The lines needed are those below that contain the word "listing"; copy each one.

++++++++++

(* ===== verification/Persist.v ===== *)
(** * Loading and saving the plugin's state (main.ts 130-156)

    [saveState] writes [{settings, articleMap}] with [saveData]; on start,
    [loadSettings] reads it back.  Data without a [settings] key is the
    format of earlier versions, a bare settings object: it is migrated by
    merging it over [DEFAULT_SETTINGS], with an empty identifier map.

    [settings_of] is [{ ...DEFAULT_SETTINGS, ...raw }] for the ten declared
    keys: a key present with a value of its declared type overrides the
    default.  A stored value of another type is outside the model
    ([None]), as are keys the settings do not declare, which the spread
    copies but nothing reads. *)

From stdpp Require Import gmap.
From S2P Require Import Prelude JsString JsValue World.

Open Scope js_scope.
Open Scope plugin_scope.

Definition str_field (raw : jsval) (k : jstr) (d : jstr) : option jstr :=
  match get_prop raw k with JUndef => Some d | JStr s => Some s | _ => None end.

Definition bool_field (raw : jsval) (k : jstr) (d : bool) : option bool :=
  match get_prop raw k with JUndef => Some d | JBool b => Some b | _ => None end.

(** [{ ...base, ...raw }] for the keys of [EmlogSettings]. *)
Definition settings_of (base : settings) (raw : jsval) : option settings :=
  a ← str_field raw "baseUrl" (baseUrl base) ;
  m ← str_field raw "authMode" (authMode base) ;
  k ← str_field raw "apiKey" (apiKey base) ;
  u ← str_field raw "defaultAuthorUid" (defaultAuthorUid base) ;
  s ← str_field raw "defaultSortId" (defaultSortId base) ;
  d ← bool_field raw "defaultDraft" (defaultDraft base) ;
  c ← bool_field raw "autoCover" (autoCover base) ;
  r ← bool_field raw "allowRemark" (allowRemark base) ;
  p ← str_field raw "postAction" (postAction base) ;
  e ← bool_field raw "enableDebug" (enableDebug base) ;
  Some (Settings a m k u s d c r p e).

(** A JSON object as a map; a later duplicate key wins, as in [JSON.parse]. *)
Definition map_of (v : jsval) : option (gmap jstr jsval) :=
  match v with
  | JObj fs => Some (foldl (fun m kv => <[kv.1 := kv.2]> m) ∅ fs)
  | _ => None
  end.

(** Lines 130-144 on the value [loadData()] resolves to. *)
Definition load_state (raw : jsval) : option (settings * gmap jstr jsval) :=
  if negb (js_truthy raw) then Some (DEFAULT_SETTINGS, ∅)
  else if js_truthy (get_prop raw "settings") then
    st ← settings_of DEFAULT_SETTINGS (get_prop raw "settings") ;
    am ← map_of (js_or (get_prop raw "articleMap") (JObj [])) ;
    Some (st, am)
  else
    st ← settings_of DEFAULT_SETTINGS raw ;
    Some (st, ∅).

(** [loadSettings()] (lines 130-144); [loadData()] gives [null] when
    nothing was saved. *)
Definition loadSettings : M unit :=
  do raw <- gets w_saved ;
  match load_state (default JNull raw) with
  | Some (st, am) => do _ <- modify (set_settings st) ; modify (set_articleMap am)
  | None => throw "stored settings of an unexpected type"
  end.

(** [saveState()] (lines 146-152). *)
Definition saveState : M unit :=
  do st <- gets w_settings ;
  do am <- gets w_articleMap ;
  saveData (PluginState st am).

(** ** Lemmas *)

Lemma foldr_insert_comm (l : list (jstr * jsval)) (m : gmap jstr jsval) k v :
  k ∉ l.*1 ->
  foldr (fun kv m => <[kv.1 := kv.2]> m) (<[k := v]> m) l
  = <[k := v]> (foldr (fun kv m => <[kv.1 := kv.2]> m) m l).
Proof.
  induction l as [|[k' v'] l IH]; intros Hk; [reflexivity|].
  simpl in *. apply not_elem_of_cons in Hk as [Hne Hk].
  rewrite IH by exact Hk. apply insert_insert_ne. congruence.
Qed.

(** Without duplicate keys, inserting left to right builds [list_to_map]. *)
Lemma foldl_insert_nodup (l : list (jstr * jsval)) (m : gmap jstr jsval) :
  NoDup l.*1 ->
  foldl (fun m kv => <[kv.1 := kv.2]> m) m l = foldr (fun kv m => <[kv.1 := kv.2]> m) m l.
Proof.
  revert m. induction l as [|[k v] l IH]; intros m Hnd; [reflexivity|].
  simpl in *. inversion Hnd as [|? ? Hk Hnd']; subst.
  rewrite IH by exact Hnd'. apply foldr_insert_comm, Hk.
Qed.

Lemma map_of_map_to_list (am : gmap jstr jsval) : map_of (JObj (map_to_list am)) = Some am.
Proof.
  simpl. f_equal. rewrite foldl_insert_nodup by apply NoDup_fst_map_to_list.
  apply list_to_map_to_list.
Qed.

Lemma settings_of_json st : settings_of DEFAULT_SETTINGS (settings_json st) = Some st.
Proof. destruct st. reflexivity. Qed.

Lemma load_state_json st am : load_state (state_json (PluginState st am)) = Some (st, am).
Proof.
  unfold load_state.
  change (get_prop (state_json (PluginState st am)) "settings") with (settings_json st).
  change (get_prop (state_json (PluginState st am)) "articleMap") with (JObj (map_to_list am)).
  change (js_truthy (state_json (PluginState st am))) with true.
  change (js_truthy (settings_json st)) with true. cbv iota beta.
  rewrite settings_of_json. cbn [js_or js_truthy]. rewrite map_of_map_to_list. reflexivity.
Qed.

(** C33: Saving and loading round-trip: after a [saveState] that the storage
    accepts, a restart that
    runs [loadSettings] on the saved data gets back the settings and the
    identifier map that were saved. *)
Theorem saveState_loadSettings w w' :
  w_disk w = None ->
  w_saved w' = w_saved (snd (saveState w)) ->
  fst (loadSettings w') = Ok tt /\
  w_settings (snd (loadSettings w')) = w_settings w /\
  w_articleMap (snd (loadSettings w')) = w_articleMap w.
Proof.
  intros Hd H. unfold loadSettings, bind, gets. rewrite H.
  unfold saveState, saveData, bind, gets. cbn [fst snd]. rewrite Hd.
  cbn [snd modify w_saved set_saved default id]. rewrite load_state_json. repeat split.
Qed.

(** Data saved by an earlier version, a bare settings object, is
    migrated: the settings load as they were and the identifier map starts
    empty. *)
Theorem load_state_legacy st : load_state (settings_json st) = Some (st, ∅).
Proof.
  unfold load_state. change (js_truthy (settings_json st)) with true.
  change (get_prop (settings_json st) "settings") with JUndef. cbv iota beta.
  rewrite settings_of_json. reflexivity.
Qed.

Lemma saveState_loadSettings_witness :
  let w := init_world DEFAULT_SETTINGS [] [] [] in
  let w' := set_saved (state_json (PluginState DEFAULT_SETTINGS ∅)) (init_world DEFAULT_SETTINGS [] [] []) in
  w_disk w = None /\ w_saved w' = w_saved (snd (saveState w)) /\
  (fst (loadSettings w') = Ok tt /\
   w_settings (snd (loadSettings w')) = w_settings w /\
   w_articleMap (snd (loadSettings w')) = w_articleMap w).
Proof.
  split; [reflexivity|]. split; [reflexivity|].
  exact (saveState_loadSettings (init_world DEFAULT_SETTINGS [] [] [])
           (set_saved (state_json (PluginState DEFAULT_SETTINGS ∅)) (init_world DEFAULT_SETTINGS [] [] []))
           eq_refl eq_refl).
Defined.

++++++++++

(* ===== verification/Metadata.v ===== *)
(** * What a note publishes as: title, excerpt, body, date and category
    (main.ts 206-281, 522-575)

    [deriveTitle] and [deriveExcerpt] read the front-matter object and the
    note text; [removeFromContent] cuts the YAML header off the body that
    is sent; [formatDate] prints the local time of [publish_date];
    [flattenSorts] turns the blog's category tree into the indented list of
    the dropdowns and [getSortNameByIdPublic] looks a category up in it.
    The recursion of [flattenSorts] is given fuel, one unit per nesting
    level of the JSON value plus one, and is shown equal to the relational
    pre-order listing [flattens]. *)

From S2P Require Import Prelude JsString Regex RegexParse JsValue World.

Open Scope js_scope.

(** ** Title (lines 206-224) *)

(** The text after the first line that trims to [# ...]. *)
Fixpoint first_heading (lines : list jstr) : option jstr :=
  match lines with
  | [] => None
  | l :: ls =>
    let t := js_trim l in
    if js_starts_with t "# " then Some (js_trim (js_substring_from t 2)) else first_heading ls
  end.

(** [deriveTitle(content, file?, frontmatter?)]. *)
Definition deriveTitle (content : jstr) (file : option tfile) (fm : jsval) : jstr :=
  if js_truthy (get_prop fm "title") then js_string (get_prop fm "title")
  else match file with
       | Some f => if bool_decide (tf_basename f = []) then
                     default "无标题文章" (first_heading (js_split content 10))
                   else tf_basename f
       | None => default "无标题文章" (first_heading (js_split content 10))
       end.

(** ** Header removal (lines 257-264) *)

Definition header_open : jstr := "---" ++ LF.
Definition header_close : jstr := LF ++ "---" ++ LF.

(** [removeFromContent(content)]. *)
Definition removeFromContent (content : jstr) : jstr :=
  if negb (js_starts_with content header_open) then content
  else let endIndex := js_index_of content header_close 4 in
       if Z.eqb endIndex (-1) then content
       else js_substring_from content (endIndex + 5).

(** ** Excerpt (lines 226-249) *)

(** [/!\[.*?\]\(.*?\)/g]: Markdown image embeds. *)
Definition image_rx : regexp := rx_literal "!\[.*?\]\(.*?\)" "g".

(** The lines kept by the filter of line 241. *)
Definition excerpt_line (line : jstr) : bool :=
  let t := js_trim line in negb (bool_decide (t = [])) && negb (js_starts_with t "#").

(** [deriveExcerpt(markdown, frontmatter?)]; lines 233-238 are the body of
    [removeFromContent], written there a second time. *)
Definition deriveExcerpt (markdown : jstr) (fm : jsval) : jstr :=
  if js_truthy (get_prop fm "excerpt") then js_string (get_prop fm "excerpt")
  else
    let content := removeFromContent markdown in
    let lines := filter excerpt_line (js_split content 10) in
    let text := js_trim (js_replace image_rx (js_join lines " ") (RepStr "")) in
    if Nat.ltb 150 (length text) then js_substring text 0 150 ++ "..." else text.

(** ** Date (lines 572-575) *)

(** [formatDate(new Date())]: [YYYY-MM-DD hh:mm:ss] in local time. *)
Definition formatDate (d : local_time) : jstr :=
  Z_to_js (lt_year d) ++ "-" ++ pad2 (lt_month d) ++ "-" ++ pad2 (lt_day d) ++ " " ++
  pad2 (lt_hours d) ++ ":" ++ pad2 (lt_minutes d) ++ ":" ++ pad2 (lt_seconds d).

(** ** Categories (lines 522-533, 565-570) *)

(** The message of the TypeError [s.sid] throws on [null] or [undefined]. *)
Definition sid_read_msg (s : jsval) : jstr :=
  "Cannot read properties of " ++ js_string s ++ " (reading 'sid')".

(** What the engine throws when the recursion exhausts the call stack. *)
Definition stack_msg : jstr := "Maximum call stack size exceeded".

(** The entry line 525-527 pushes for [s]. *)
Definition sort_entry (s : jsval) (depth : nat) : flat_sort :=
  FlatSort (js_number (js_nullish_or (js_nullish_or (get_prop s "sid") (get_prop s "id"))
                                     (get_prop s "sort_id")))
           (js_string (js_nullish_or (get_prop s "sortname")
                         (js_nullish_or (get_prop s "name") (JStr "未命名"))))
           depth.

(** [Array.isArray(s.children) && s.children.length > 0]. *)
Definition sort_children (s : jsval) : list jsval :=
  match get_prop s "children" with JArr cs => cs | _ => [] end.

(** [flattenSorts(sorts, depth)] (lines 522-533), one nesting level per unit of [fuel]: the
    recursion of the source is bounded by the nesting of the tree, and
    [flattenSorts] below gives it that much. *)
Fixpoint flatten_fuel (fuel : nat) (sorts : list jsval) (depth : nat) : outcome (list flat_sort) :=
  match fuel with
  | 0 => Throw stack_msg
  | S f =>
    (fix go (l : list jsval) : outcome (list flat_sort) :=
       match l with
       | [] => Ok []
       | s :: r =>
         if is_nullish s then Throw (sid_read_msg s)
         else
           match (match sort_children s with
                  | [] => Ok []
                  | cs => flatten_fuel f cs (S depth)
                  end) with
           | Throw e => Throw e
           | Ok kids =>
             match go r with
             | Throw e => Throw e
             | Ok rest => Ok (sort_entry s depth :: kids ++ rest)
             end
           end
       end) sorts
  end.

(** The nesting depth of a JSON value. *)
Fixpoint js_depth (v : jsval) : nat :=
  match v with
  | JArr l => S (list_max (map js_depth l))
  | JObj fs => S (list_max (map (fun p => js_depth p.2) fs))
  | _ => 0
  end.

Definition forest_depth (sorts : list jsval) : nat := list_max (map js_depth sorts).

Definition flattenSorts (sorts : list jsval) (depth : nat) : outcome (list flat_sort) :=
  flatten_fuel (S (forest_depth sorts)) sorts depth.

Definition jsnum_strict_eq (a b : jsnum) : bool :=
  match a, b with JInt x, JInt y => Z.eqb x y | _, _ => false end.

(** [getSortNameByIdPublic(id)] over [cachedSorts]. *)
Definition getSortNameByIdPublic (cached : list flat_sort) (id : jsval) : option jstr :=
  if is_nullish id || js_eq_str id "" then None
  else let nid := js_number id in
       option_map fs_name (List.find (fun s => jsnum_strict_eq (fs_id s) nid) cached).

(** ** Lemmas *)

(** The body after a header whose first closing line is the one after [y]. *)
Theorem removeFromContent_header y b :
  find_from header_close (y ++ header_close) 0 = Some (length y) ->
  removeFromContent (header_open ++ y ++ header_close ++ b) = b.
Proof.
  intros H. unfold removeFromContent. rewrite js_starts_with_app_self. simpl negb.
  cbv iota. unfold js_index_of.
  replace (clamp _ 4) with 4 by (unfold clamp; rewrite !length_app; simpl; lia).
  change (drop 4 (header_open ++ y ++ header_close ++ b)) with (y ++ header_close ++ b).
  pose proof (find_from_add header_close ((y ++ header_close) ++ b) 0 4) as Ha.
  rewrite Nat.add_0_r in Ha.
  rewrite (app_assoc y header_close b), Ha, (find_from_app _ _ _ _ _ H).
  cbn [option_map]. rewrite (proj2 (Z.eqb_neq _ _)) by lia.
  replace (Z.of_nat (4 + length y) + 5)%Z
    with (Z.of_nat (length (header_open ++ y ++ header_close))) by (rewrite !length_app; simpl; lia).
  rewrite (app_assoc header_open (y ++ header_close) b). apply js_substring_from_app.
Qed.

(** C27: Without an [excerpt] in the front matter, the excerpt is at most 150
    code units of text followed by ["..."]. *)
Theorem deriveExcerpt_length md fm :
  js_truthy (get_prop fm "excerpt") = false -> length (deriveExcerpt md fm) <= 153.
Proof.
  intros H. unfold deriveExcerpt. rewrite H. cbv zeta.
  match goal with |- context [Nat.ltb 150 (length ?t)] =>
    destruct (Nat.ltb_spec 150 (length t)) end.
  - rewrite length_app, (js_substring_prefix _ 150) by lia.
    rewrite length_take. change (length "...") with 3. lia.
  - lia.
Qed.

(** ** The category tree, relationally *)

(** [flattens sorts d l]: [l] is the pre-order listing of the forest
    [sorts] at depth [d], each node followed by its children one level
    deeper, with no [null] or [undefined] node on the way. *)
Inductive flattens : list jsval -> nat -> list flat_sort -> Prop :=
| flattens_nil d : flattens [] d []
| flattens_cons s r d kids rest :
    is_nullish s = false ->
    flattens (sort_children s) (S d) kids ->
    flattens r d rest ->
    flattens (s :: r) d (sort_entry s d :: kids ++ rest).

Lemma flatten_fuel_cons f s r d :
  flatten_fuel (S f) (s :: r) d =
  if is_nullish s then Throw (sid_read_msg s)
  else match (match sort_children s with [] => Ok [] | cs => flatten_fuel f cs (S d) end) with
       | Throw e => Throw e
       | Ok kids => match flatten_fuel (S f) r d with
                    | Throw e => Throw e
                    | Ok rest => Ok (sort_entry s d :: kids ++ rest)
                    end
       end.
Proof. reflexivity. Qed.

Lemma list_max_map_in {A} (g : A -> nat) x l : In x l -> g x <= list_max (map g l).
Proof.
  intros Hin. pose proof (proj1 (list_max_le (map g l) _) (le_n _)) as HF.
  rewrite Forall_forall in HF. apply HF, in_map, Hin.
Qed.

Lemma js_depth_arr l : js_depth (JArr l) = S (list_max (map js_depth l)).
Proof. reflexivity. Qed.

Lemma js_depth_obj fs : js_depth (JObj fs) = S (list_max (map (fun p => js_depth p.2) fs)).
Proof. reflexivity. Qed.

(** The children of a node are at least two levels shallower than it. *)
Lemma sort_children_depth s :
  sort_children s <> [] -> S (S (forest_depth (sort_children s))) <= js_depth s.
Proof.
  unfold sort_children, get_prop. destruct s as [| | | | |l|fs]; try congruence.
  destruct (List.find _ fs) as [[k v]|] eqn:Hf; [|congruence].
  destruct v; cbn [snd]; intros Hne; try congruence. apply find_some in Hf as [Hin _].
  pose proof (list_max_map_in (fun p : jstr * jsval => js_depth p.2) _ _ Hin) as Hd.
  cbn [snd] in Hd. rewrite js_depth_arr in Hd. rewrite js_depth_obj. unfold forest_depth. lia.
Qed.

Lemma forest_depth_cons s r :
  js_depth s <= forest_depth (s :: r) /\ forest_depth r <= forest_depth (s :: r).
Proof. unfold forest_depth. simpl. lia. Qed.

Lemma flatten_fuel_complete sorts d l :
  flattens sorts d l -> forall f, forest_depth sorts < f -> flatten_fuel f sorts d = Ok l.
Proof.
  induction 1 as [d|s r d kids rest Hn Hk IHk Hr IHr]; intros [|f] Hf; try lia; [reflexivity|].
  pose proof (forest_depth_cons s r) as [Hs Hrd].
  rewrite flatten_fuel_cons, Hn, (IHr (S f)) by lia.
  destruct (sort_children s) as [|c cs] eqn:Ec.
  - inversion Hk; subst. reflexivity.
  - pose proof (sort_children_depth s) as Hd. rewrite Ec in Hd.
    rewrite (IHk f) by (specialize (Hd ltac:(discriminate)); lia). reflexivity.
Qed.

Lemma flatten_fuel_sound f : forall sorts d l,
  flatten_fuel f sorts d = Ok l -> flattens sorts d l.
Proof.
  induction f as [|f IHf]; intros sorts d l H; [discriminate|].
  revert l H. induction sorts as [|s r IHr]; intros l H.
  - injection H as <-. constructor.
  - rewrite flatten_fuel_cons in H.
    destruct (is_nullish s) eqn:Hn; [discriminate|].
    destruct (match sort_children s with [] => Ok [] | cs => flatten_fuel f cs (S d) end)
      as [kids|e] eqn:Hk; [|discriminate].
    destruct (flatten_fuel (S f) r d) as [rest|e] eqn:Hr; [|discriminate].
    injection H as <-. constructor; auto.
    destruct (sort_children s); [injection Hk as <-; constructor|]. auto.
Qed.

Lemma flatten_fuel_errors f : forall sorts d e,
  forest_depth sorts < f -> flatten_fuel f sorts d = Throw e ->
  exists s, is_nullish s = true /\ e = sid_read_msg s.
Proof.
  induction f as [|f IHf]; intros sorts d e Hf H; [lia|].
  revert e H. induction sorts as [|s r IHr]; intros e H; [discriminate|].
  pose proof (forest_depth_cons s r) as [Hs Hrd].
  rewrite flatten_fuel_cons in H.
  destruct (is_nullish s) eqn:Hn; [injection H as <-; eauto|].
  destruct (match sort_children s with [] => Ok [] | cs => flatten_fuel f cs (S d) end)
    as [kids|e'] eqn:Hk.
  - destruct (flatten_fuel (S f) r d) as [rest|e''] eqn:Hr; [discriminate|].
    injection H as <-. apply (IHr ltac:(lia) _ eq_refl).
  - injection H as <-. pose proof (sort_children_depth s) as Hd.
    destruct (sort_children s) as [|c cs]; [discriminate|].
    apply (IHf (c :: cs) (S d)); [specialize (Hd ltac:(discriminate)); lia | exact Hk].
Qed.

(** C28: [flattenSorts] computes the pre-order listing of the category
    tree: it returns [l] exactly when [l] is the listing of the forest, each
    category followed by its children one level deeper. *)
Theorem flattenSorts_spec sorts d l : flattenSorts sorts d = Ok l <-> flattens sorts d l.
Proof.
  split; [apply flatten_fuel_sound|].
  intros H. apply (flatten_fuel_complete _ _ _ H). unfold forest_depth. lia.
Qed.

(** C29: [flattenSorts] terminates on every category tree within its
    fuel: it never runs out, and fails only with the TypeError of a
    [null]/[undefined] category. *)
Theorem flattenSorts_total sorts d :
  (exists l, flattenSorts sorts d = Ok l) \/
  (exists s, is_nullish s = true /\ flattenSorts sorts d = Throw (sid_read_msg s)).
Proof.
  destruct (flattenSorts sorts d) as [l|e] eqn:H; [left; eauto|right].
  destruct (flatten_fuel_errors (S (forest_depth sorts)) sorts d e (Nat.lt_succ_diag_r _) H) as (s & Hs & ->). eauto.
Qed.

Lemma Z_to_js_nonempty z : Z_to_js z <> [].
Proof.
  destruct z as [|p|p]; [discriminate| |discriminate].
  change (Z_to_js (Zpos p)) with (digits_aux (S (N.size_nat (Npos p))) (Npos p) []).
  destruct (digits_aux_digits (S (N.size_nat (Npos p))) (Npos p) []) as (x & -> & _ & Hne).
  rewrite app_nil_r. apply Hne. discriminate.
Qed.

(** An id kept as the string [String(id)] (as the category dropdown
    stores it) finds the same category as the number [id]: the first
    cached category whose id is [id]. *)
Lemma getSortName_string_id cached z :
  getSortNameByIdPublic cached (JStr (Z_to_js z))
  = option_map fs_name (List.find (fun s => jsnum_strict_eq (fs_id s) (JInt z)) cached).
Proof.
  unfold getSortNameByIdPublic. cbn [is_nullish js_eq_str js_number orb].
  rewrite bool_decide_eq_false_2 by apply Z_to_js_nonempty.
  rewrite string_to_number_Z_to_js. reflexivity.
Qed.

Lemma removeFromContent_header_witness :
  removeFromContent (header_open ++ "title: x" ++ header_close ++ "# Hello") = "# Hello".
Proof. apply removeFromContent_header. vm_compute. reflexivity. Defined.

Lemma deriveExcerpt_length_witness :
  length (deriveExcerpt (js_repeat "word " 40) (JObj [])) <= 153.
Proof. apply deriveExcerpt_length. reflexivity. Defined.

++++++++++

**COMPLETED EXERCISE:**
    pre-order listing [flattens]. *)
(** [flattens sorts d l]: [l] is the pre-order listing of the forest
(** C28: [flattenSorts] computes the pre-order listing of the category
    tree: it returns [l] exactly when [l] is the listing of the forest, each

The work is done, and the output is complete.